**What you should do**
In how many lines of the records does "assert" appear? Answer with one number.

(Provided records)

Lemma new_channel boss n w : reached boss bossList -> DefaultChannelPipeline.sink boss = Sink tt -> initial w ->
  exists w', match ServerChannelConfig.on_acceptor acceptorOpen (theServer w) with
    | (Ok _, s) =>
        newChannel b address boss (S (S (S (S n)))) w = (match fst (spec_open (user w, s)) with Stuck => Err Undefined | _ => Ok tt end, w') /\
        opened (fst (spec_open (user w, s))) (match fst (spec_open (user w, s)) with Stuck => Err Undefined | _ => Ok tt end) w' /\
        state_of w' = snd (spec_open (user w, s))
    | (Err x, s) => newChannel b address boss (S (S (S (S n)))) w = (match x with Undefined => Err Undefined | _ => Err ChannelException end, w') /\
        state_of w' = (user w, s)
    end.
Proof.
  intros Hr Hk Hw. pose proof Hw as [Hf Hc Ha Hb]. unfold newChannel. rewrite (outcome_outside _ _ _ _ Hr Hk) by (rewrite Ha; reflexivity).
  rewrite outcome_andThen. pose proof (outcome_onServer (spec_deliver bossOnly (S (S (S (S n))))) (ServerChannelConfig.on_acceptor acceptorOpen) w) as E.
  destruct (ServerChannelConfig.on_acceptor acceptorOpen (theServer w)) as [[[]|x] s]; cbn [fst snd] in E.
  - rewrite (bind_ok _ _ _ _ _ E).
    destruct (opens_server bossOnly eq_refl n (with_server s w)) as (r & w' & Ew & Ho & Hs); [split; assumption|].
    change (state_of (with_server s w)) with (user w, s) in *. exists w'. rewrite Ew.
    assert (r = match fst (spec_open (user w, s)) with Stuck => Err Undefined | _ => Ok tt end) as ->
      by (destruct (fst (spec_open _)); cbn in Ho; intuition).
    split; [destruct (fst (spec_open _)); reflexivity|]. split; [exact Ho | exact Hs].
  - rewrite (bind_err _ _ _ _ _ E). eexists. split; [destruct x; reflexivity | reflexivity].
Qed.

Lemma closes_again n w : isOpen serverChannel w = true -> forall r w',
  outcome (spec_deliver bossOnly (S (S n))) (closeServerChannel (Some serverCloseFuture)) w = (r, w') -> r = Ok tt \/ r = Err Undefined ->
  outcome (spec_deliver bossOnly (S (S (S n)))) (AbstractChannel.close serverChannel) w
    = (match r with Ok _ => Ok serverCloseFuture | Err x => Err x end, w').
Proof.
  intros Ho r w' E Hr. unfold AbstractChannel.close. rewrite outcome_andThen. rewrite (bind_ok _ _ _ serverCloseFuture w) by reflexivity.
  rewrite outcome_andThen. rewrite (bind_ok _ _ _ false w).
  2: { rewrite outcome_asks. change (isOpen serverChannel w) with (negb (isDone serverCloseFuture w)) in Ho. apply negb_true_iff in Ho. rewrite Ho. reflexivity. }
  rewrite outcome_andThen. unfold Channels.pipelineDownstream, Prelude.bind. rewrite outcome_sends. unfold Prelude.bind.
  rewrite (sends_down bossOnly eq_refl) by apply silent_sends.
  change (sunk b _) with (closeServerChannel (Some serverCloseFuture)). rewrite E. destruct Hr as [-> | ->]; reflexivity.
Qed.
(** The end of a bind that failed. *)
Lemma gives_up boss n c w : reached boss bossList -> DefaultChannelPipeline.sink boss = Sink tt ->
  closing w = Some (if c : bool then Some true else None) -> theAccepted w = MkAccepted ∅ 2 None [] -> fresh_futures w ->
  exists r w', (let! f := outside b address boss (S (S (S n))) (AbstractChannel.close serverChannel) in
                await f ;! throw (A := channelRef) ChannelException) w = (r, w') /\
    (r, state_of w') = if c then (Err ChannelException, state_of w)
                       else match shutdown (state_of w) with
                            | (Ok _, us) => (Err ChannelException, us)
                            | (Err _, us) => (Err Undefined, us)
                            end.
Proof.
  intros Hr Hk Hc Ha Hf. unfold Prelude.bind at 1. rewrite (outcome_outside _ _ _ _ Hr Hk) by (rewrite Ha; reflexivity). destruct c.
  - exists (Err ChannelException), w. split; [|reflexivity].
    assert (outcome (spec_deliver bossOnly (S (S (S n)))) (AbstractChannel.close serverChannel) w = (Ok serverCloseFuture, w)) as ->.
    { unfold AbstractChannel.close. rewrite outcome_andThen. rewrite (bind_ok _ _ _ serverCloseFuture w) by reflexivity.
      rewrite outcome_andThen, (bind_ok _ _ _ _ _ (outcome_asks _ _ w)).
      replace (isDone serverCloseFuture w) with true; [reflexivity|]. cbn. unfold isCompleted. unfold closing in Hc. rewrite Hc. reflexivity. }
    unfold await, closing, Prelude.bind, reads in *. rewrite Hc. reflexivity.
  - destruct (closes_server bossOnly eq_refl n serverCloseFuture w Hf Hc) as (r & w' & E & Hw'); [rewrite Ha; reflexivity|].
    assert (r = Ok tt \/ r = Err Undefined) as Hres by (destruct (shutdown _) as [[[]|[]] us]; destruct Hw' as [-> _]; auto).
    rewrite (closes_again n w (is_open w Hc) r w' E Hres).
    assert (forall v, closing w' = Some v -> await serverCloseFuture w' = (match v with Some r => Ok r | None => Err Undefined end, w')) as Hawait
      by (intros v Hv; unfold await, reads; unfold closing in Hv; rewrite Hv; destruct v; reflexivity).
    destruct (shutdown (state_of w)) as [[[]|[]] us]; try (destruct Hw' as (-> & Hs & Hcl & _); unfold Prelude.bind; rewrite (Hawait _ Hcl);
      eexists _, w'; (split; [reflexivity | rewrite Hs; reflexivity])).
    destruct Hw' as (-> & Hs). eexists _, w'. split; [reflexivity | rewrite Hs; reflexivity].
Qed.

(** C7: [ServerBootstrap::bind] opens the acceptor, gives the channel its pipeline factory
    and the options without the prefix, tells the parent handler, binds, listens, and
    makes the pipeline of the first channel; when a step fails the parent handler is
    told, the acceptor closed, and an exception thrown.  When it returns, exactly one
    channel waits for a connection, with a pipeline of the factory, and the options
    with the prefix wait for the children. *)
Theorem server_binds n u a bufferFactory garbage :
  let '(r, w) := ServerBootstrap_bind b parentHandler address (S (S (S (S n)))) u a bufferFactory garbage in
  (r, state_of w) = spec_bind (u, MkServer a (MkConfig None bufferFactory garbage) None) /\
  match r with Ok c => c = serverChannel /\ serving w | Err _ => True end.
Proof.
  unfold ServerBootstrap_bind. destruct boss_made as (boss & -> & Hr & Hk). unfold serverBind.
  set (w := newWorld u a bufferFactory garbage). assert (initial w) as Hw.
  { split; try reflexivity. intros g Hg. cbn in *. rewrite lookup_insert_ne by lia. apply lookup_empty. }
  unfold spec_bind. change (MkServer a _ None) with (theServer w).
  destruct (new_channel boss n w Hr Hk Hw) as (w' & E). change (user w) with u in E.
  destruct (ServerChannelConfig.on_acceptor acceptorOpen (theServer w)) as [[[]|x] s].
  - destruct E as (E & Ho & Hs). unfold Prelude.bind at 1. rewrite E.
    destruct (spec_open (u, s)) as [[| |c] us]; cbn [fst snd] in *.
    + destruct Ho as (_ & (f & Hq & Hok) & Hopt & fa & p & g & Hfa & Hp & Hacc). rewrite bind_gets, Hq.
      unfold await, Prelude.bind, reads. rewrite Hok. cbn. rewrite Hs. split; [reflexivity|]. split; [reflexivity|].
      exists fa, p, g. auto.
    + rewrite Hs. split; [reflexivity | exact I].
    + destruct Ho as (_ & (q & rest & Hq & Hno) & Hcl & Hacc & Hf). rewrite bind_gets, Hq.
      unfold await at 1, Prelude.bind at 1, reads. rewrite Hno.
      destruct (gives_up boss (S n) c w' Hr Hk Hcl Hacc Hf) as (r & w2 & E2 & Hr2). rewrite Hs in Hr2. rewrite E2, Hr2.
      destruct c; [|destruct (shutdown us) as [[]]]; injection Hr2 as -> _; (split; [reflexivity | exact I]).
  - destruct E as [E Hs]. unfold Prelude.bind at 1. rewrite E. destruct x; rewrite Hs; (split; [reflexivity | exact I]).
Qed.

(** The binder sees a channel that is accepted before its own handlers do. *)
Section Accepted.
Variable lists : channelRef -> option (DefaultChannelPipeline.channelSink unit * list entry).
Hypothesis Hlists : lists serverChannel = Some (Sink tt, bossList).
Abbreviation sends n := (spec_deliver (E := E) (W := W) lists n).

Lemma outcome_childOpen n c ch w : channels (theAccepted w) !! c = Some ch ->
  outcome (spec_context lists (spec_invoke lists (S n)) serverChannel [] ("binder"%string, BinderHandler) (tail bossList))
    (childChannelOpen (CHILD c)) w
    = let '(r, cc) := setChildOptions (childOptions (theBinder w)) (childConfig ch) in
      (r, match r with Ok _ => tell (CHILD c) (with_child c ch cc w) | Err _ => with_child c ch cc w end).
Proof.
  intros Hch. unfold childChannelOpen, CHILD. rewrite outcome_andThen. erewrite bind_ok by reflexivity. unfold id. rewrite Hch.
  destruct (setChildOptions _ _) as [r cc]. rewrite outcome_andThen. erewrite bind_ok by apply outcome_updates.
  rewrite outcome_andThen. unfold Prelude.bind. rewrite outcome_ofResult. destruct r as [[]|x]; [|reflexivity].
  unfold forward. rewrite outcome_sends. erewrite bind_ok by (apply (binder_forwards lists Hlists)). reflexivity.
Qed.

Lemma sends_child n c ch w : channels (theAccepted w) !! c = Some ch -> isOpen c w = true ->
  effect (sends (S (S (S n))) (PipelineUpstream serverChannel (CHILD c))) w
    = let '(r, cc) := setChildOptions (childOptions (theBinder w)) (childConfig ch) in
      match r with
      | Err Undefined => (Err Undefined, with_child c ch cc w)
      | _ => (Ok tt, told_child c r (with_child c ch cc w))
      end.
Proof.
  intros Hch Ho. rewrite (sends_up lists Hlists), (binder_effect lists Hlists).
  change (callUpstream (SimpleChannelUpstreamHandler.handler (Binder b address)) (CHILD c))
    with (Reads (A := send channelRef E) (fun w => if isOpen c w then childChannelOpen (CHILD c) else forward (CHILD c))).
  rewrite outcome_reads, Ho, (outcome_childOpen _ _ _ _ Hch). destruct (setChildOptions _ _) as [[[]|x] cc]; [reflexivity|].
  destruct (decide (x = Undefined)) as [->|Hx]; [reflexivity|].
  pose proof (effect_reported lists Hlists n (CHILD c) (with_child c ch cc w) eq_refl eq_refl) as Er.
  unfold spec_deliver in Er. destruct x; try contradiction; rewrite Er; reflexivity.
Qed.

Lemma outcome_childFires n c ch w : c <> serverChannel -> channels (theAccepted w) !! c = Some ch -> isOpen c w = true ->
  outcome (sends (S (S (S n)))) (Channels.fireChannelOpen c) w
    = let '(r, cc) := setChildOptions (childOptions (theBinder w)) (childConfig ch) in
      match r with
      | Err Undefined => (Err Undefined, with_child c ch cc w)
      | _ => outcome (sends (S (S (S n)))) (Channels.pipelineUpstream c (UpstreamChannelStateEvent c OPEN (Some (AnyBool true))))
               (told_child c r (with_child c ch cc w))
      end.
Proof.
  intros Hc Hch Ho. unfold Channels.fireChannelOpen. rewrite outcome_andThen. unfold Channels.notifyParent, Prelude.bind.
  rewrite outcome_andThen, (bind_ok _ _ _ _ _ (outcome_asks _ _ w)).
  change (getParent c w) with (if bool_decide (c = serverChannel) then None else Some serverChannel).
  rewrite bool_decide_eq_false_2 by exact Hc. unfold Channels.fireChildChannelStateChanged. unfold Channels.pipelineUpstream at 1.
  rewrite outcome_sends. unfold Prelude.bind. fold (CHILD c). rewrite (sends_child n c ch w Hch Ho).
  destruct (setChildOptions _ _) as [[[]|[]] cc]; reflexivity.
Qed.
End Accepted.

Lemma network_child boss c ch cc w : channels (theAccepted w) !! c = Some ch -> forall w' : W, theAccepted w' = theAccepted (with_child c ch cc w) ->
  forall d, network boss w' d = network boss w d.
Proof.
  intros Hch w' Hw' d. unfold network. rewrite Hw'. cbn. destruct (bool_decide (d = serverChannel)); [reflexivity|].
  destruct (decide (d = c)) as [->|Hd]; [rewrite lookup_insert_eq, Hch; reflexivity | rewrite lookup_insert_ne by congruence; reflexivity].
Qed.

(End Provided records)

**Finished exercise**
5